▸ **Problem requirements**: Set down exactly the lines below, starting at the one that contains "move_loop fuel root" and ending at the one that contains "if decide (re", with both of those lines included and nothing else.

------ Data records

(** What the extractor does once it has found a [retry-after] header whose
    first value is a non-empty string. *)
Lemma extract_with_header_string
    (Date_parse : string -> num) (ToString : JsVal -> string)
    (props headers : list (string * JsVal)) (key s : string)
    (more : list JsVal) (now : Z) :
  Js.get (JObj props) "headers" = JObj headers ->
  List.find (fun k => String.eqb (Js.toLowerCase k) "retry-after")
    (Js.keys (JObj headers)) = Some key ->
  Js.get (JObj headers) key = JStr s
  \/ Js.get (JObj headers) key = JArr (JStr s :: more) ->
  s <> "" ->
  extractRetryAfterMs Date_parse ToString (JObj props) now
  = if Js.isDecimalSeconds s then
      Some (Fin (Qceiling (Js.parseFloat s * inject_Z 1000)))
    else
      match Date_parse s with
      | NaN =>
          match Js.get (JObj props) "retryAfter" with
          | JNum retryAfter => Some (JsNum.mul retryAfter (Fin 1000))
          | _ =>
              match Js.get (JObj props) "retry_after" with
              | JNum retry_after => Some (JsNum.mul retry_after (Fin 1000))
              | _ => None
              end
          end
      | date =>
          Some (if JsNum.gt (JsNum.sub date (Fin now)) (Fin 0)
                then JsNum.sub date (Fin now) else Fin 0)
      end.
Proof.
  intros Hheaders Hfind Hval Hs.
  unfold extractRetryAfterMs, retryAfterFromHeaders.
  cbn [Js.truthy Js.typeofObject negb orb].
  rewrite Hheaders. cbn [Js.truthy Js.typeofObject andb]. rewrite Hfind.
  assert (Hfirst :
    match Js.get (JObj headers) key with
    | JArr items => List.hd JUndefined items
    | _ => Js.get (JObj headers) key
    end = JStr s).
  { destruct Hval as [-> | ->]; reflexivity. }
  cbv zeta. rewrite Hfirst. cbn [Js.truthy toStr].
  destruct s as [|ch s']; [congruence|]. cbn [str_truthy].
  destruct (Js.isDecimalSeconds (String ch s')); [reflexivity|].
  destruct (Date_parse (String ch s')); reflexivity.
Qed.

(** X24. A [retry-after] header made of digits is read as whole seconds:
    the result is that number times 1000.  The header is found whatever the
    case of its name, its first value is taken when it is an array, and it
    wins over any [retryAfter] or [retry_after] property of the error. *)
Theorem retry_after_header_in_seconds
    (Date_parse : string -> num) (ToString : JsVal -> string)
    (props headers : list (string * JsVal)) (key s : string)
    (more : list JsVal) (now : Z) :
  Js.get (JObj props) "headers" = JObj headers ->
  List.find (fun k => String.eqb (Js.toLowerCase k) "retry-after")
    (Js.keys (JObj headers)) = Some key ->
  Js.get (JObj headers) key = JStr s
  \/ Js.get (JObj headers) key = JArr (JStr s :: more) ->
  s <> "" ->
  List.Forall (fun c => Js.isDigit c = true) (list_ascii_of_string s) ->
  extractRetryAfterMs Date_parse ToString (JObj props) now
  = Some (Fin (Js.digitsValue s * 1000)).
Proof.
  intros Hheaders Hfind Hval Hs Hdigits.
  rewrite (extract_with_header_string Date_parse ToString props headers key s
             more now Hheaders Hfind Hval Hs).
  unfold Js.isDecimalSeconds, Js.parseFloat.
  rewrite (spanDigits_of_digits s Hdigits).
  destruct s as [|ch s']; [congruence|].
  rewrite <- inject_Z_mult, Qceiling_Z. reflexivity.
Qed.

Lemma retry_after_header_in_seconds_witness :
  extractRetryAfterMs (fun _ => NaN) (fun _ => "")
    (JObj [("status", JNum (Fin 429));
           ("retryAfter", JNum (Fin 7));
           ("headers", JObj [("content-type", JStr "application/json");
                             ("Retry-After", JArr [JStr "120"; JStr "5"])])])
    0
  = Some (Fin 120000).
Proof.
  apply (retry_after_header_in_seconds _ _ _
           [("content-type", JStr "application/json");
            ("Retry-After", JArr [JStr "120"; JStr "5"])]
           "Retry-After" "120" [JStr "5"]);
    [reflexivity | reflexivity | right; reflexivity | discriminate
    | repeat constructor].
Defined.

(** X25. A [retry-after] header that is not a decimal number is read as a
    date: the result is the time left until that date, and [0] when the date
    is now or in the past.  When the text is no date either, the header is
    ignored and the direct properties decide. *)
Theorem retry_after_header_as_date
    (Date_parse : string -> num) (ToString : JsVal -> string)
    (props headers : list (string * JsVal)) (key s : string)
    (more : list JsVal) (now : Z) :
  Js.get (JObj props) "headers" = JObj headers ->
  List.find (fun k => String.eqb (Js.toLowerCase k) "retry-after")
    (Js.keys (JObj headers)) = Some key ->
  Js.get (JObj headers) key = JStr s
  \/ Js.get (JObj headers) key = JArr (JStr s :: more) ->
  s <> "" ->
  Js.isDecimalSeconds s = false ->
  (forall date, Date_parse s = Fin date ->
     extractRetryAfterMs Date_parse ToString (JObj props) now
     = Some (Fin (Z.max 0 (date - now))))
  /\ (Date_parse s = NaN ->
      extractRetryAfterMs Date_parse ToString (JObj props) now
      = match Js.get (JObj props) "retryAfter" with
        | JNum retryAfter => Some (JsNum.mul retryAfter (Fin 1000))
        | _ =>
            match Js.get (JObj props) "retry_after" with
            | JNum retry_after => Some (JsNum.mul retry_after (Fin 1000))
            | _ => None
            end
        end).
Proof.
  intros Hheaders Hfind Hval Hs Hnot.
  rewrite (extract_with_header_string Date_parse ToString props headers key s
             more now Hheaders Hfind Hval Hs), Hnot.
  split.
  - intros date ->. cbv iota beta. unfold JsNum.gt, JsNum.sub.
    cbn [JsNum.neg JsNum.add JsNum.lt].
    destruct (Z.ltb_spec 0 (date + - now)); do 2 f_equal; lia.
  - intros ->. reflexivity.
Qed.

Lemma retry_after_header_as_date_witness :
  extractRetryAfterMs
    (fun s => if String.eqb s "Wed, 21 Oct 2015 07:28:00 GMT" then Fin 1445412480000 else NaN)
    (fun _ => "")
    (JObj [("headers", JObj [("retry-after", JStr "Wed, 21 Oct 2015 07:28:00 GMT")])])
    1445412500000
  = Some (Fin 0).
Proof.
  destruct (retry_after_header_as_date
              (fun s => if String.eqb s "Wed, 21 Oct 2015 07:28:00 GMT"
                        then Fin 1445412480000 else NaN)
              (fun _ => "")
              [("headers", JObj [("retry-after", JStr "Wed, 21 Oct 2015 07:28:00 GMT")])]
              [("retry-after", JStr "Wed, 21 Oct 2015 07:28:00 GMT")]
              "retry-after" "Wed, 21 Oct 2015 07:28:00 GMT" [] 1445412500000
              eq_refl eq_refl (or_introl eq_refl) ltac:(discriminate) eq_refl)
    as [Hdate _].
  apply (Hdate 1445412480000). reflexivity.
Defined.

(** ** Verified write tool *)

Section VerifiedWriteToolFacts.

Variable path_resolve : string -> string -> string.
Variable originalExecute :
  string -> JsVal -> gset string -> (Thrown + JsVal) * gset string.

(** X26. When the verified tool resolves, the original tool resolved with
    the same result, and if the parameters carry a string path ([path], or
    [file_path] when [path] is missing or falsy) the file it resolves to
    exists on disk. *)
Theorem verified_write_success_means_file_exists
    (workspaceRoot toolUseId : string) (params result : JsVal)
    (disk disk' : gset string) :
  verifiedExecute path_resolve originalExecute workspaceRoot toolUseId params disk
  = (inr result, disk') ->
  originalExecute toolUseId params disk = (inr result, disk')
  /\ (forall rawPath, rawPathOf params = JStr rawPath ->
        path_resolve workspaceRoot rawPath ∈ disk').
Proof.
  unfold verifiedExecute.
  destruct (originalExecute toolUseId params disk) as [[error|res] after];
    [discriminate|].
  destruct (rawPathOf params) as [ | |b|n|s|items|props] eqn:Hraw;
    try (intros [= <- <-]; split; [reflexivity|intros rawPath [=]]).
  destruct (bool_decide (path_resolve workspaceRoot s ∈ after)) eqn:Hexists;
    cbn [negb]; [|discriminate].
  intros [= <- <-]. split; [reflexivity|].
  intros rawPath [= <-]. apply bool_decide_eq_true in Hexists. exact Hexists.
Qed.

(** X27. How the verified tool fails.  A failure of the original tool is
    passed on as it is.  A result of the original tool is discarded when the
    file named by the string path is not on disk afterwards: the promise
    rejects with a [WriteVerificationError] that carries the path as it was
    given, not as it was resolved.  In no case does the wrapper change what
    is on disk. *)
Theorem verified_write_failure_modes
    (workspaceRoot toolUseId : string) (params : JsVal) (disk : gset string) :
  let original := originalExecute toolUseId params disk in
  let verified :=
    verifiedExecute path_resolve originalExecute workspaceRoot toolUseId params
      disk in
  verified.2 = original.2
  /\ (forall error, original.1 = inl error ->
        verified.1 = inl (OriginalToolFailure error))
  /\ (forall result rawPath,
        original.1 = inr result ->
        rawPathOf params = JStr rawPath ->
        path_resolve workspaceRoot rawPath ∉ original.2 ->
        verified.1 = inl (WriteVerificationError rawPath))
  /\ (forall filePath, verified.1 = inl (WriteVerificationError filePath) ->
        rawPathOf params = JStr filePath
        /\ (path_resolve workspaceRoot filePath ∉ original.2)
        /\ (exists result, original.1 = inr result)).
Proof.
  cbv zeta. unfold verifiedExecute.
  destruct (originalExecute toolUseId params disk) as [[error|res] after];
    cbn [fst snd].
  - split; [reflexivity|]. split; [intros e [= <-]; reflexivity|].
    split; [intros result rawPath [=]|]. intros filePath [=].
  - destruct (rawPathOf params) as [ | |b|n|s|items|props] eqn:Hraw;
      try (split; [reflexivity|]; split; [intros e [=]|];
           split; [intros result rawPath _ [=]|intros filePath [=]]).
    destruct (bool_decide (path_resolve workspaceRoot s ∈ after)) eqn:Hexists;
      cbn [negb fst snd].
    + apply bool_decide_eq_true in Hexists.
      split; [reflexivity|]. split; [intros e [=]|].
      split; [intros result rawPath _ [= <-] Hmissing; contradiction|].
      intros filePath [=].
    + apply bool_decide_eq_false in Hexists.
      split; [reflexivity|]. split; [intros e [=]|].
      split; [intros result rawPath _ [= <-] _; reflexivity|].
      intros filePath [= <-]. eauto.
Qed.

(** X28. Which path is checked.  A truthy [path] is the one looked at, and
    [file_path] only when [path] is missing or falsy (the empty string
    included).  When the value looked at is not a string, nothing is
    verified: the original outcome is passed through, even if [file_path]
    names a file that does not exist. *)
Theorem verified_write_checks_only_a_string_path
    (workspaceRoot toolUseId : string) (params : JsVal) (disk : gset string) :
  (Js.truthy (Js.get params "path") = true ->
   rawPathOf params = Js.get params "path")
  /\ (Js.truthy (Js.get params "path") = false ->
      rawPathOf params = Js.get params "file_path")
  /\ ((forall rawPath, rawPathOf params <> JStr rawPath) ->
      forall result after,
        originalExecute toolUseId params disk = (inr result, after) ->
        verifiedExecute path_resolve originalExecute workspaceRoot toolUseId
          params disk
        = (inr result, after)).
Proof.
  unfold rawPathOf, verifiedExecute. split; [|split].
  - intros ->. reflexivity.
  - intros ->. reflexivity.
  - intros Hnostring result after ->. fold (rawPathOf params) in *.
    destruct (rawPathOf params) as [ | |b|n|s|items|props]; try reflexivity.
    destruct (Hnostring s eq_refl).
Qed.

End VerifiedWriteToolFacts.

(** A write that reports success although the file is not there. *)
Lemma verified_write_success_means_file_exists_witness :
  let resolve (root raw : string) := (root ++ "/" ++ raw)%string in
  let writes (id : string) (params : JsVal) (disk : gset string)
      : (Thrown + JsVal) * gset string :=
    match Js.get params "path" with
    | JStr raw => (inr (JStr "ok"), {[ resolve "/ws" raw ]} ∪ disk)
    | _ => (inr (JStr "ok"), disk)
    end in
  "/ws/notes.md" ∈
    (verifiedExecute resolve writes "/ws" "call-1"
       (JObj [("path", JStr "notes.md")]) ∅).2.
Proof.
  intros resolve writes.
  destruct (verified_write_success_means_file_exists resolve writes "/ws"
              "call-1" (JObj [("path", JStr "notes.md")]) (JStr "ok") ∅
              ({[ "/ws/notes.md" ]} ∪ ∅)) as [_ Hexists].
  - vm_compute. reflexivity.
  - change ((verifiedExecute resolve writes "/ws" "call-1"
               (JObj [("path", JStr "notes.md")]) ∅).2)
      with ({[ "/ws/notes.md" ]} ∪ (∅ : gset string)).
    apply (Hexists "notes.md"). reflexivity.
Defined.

------------
------ Data records

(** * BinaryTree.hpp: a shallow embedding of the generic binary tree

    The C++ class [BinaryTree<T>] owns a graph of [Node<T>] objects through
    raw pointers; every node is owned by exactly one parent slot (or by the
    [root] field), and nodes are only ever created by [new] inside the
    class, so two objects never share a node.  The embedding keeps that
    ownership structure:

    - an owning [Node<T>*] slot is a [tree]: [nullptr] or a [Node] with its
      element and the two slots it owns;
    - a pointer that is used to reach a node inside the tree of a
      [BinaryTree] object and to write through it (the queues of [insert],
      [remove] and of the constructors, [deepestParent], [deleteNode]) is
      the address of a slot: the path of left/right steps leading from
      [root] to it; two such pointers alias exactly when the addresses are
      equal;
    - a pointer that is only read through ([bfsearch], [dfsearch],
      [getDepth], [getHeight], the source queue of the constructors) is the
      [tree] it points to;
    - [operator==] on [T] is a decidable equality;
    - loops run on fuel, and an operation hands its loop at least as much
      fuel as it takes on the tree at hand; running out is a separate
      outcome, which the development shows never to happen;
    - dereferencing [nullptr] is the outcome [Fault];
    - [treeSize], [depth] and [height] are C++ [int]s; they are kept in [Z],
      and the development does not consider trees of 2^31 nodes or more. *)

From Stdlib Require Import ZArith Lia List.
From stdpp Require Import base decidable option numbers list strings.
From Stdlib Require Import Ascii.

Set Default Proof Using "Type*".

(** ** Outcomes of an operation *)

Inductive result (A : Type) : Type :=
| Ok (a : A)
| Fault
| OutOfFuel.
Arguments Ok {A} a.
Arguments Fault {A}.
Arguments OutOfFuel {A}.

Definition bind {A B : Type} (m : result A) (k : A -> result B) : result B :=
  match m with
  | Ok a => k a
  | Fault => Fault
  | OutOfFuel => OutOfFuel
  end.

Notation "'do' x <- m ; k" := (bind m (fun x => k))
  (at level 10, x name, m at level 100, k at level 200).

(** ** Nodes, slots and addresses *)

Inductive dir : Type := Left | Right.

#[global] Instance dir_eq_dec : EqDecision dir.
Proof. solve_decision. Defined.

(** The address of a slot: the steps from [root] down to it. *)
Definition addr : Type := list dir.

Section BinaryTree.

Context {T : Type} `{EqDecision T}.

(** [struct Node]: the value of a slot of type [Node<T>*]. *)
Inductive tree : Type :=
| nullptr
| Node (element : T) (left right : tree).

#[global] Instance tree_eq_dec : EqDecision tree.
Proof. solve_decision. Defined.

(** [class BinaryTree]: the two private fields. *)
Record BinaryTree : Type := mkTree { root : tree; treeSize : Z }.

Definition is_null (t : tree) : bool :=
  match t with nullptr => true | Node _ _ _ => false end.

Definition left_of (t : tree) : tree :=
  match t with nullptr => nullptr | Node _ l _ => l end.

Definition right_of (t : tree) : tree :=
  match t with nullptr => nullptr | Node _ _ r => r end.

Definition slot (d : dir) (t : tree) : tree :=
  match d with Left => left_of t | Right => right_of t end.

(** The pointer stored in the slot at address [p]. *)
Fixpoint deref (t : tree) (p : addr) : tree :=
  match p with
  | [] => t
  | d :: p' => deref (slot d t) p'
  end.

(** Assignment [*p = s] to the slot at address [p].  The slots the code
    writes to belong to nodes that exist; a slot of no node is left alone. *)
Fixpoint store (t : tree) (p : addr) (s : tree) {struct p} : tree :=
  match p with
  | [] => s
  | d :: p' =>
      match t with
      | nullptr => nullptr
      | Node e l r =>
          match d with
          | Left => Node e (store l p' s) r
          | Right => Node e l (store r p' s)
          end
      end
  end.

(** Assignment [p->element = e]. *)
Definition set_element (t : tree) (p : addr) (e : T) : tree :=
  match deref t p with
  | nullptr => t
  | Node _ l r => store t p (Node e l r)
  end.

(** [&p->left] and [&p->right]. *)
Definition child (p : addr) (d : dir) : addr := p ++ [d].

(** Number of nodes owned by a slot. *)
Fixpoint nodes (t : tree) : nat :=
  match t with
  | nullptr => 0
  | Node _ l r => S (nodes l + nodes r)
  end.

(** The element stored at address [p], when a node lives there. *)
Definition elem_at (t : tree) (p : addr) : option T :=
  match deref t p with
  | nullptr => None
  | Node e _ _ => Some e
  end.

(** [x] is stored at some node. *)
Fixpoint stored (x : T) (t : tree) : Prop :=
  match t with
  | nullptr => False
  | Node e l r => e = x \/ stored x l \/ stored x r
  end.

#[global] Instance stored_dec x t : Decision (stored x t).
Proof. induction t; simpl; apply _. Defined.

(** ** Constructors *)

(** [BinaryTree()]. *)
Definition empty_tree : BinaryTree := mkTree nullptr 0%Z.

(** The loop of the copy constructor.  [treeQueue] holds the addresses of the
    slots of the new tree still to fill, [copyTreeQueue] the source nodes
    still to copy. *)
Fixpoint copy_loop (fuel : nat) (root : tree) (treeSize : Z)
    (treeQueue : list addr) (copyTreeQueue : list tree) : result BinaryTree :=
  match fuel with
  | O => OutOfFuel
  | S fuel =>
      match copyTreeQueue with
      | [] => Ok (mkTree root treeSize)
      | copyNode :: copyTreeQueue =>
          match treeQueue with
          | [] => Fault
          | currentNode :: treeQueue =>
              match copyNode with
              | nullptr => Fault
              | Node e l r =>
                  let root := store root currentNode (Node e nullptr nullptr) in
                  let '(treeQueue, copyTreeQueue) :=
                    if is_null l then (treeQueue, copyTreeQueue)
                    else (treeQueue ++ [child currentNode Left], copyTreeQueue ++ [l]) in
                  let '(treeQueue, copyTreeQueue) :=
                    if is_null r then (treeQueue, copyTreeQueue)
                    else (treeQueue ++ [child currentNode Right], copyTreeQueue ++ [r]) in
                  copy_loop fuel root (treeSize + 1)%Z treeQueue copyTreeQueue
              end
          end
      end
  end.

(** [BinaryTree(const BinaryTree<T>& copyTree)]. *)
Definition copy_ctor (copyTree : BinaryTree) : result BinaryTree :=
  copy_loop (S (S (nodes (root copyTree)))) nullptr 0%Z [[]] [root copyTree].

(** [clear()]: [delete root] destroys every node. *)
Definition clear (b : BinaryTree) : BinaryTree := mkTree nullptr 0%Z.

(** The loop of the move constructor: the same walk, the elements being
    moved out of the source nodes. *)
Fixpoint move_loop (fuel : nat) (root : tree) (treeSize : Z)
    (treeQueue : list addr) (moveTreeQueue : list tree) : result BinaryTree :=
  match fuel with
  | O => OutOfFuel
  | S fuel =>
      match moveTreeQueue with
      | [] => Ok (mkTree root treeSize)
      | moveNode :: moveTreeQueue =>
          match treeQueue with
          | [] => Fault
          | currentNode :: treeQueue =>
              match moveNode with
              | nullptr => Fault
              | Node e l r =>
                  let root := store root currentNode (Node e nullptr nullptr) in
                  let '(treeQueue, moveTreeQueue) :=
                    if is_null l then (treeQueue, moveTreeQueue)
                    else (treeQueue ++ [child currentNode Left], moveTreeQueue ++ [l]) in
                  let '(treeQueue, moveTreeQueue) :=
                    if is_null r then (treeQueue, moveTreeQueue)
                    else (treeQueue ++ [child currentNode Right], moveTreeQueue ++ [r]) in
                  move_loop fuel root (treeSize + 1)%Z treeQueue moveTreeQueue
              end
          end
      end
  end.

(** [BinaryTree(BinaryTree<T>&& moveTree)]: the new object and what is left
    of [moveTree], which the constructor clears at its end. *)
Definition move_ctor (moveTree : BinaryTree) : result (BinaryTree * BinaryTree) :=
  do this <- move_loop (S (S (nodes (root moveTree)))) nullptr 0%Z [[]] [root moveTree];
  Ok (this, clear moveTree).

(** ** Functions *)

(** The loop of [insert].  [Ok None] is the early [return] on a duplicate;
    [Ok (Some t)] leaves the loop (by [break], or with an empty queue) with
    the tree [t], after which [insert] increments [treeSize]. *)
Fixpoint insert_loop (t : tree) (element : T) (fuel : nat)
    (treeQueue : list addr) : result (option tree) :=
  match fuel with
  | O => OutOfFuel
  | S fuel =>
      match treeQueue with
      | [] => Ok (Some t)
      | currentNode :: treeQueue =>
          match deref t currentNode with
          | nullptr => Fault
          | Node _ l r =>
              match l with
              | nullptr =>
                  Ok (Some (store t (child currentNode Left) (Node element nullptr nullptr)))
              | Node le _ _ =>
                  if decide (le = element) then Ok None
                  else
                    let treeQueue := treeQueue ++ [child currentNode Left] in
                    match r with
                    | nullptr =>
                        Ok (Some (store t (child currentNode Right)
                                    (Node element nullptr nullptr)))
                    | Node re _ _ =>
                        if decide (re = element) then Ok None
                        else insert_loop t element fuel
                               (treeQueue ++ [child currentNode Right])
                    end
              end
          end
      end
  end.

------------
------ Data records

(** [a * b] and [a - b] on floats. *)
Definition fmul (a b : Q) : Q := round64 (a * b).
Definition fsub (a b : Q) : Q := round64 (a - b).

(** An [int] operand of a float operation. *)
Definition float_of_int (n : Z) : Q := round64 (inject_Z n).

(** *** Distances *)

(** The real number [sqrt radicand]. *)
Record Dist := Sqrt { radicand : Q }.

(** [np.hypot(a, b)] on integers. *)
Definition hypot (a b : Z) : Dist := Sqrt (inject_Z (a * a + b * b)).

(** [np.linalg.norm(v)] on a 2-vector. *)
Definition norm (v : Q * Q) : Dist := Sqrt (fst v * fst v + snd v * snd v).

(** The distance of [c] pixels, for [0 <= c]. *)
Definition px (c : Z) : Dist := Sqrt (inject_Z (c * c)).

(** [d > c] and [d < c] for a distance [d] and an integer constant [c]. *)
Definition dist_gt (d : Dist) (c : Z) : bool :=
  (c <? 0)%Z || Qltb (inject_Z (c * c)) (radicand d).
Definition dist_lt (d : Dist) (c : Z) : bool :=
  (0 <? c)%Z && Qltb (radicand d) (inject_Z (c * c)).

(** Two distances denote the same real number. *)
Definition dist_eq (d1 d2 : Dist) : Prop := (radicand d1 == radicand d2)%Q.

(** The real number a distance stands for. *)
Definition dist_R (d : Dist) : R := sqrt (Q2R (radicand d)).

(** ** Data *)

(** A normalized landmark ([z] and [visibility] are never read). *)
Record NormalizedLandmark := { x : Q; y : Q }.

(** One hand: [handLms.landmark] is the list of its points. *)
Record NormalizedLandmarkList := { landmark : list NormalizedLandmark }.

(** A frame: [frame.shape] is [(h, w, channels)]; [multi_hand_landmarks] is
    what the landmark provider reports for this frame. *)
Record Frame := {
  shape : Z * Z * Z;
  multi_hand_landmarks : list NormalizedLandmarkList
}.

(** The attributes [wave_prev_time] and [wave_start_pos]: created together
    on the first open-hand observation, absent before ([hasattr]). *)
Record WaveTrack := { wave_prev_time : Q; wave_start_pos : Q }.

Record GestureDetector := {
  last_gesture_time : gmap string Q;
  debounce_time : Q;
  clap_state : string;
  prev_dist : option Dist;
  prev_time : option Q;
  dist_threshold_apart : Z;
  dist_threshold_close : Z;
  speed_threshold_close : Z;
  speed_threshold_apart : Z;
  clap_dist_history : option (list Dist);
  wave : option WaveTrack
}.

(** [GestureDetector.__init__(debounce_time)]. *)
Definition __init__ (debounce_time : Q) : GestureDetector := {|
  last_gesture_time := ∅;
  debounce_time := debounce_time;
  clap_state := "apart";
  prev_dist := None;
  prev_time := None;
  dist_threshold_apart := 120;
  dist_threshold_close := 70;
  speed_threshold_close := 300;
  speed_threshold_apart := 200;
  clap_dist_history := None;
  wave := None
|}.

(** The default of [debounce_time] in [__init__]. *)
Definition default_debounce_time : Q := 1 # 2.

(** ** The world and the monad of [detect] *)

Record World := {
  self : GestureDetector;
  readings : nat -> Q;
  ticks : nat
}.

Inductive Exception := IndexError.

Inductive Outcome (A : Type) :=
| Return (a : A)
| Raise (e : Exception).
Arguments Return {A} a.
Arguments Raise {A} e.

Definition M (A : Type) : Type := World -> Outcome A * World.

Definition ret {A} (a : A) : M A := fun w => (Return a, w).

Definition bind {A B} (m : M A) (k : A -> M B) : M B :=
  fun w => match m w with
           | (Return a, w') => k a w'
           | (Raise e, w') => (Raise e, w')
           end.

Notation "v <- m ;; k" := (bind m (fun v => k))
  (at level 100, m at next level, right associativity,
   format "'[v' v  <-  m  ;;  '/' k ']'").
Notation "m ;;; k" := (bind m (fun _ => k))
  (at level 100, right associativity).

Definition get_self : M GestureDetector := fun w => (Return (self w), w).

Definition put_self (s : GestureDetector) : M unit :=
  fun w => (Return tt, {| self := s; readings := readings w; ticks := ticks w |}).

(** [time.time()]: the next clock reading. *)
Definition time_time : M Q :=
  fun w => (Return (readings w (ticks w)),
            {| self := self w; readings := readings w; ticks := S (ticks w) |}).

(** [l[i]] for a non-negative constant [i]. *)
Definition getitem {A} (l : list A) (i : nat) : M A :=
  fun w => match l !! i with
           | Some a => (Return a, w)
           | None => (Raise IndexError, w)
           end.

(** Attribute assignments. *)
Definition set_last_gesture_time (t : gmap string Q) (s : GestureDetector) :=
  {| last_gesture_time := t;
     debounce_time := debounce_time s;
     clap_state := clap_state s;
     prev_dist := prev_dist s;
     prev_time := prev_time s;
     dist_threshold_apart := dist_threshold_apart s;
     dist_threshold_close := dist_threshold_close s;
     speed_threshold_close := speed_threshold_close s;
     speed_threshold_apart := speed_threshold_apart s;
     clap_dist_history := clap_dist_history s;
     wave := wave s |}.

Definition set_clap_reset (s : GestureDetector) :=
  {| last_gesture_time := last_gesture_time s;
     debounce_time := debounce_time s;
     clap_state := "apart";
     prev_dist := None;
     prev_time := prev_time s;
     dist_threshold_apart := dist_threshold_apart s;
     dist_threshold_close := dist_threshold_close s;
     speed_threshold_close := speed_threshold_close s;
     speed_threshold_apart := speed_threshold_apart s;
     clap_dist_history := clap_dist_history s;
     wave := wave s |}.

------------

▸ **Task solution**:
                  move_loop fuel root (treeSize + 1)%Z treeQueue moveTreeQueue
              end
          end
      end
  end.

(** [BinaryTree(BinaryTree<T>&& moveTree)]: the new object and what is left
    of [moveTree], which the constructor clears at its end. *)
Definition move_ctor (moveTree : BinaryTree) : result (BinaryTree * BinaryTree) :=
  do this <- move_loop (S (S (nodes (root moveTree)))) nullptr 0%Z [[]] [root moveTree];
  Ok (this, clear moveTree).

(** ** Functions *)

(** The loop of [insert].  [Ok None] is the early [return] on a duplicate;
    [Ok (Some t)] leaves the loop (by [break], or with an empty queue) with
    the tree [t], after which [insert] increments [treeSize]. *)
Fixpoint insert_loop (t : tree) (element : T) (fuel : nat)
    (treeQueue : list addr) : result (option tree) :=
  match fuel with
  | O => OutOfFuel
  | S fuel =>
      match treeQueue with
      | [] => Ok (Some t)
      | currentNode :: treeQueue =>
          match deref t currentNode with
          | nullptr => Fault
          | Node _ l r =>
              match l with
              | nullptr =>
                  Ok (Some (store t (child currentNode Left) (Node element nullptr nullptr)))
              | Node le _ _ =>
                  if decide (le = element) then Ok None
                  else
                    let treeQueue := treeQueue ++ [child currentNode Left] in
                    match r with
                    | nullptr =>
                        Ok (Some (store t (child currentNode Right)
                                    (Node element nullptr nullptr)))
                    | Node re _ _ =>
                        if decide (re = element) then Ok None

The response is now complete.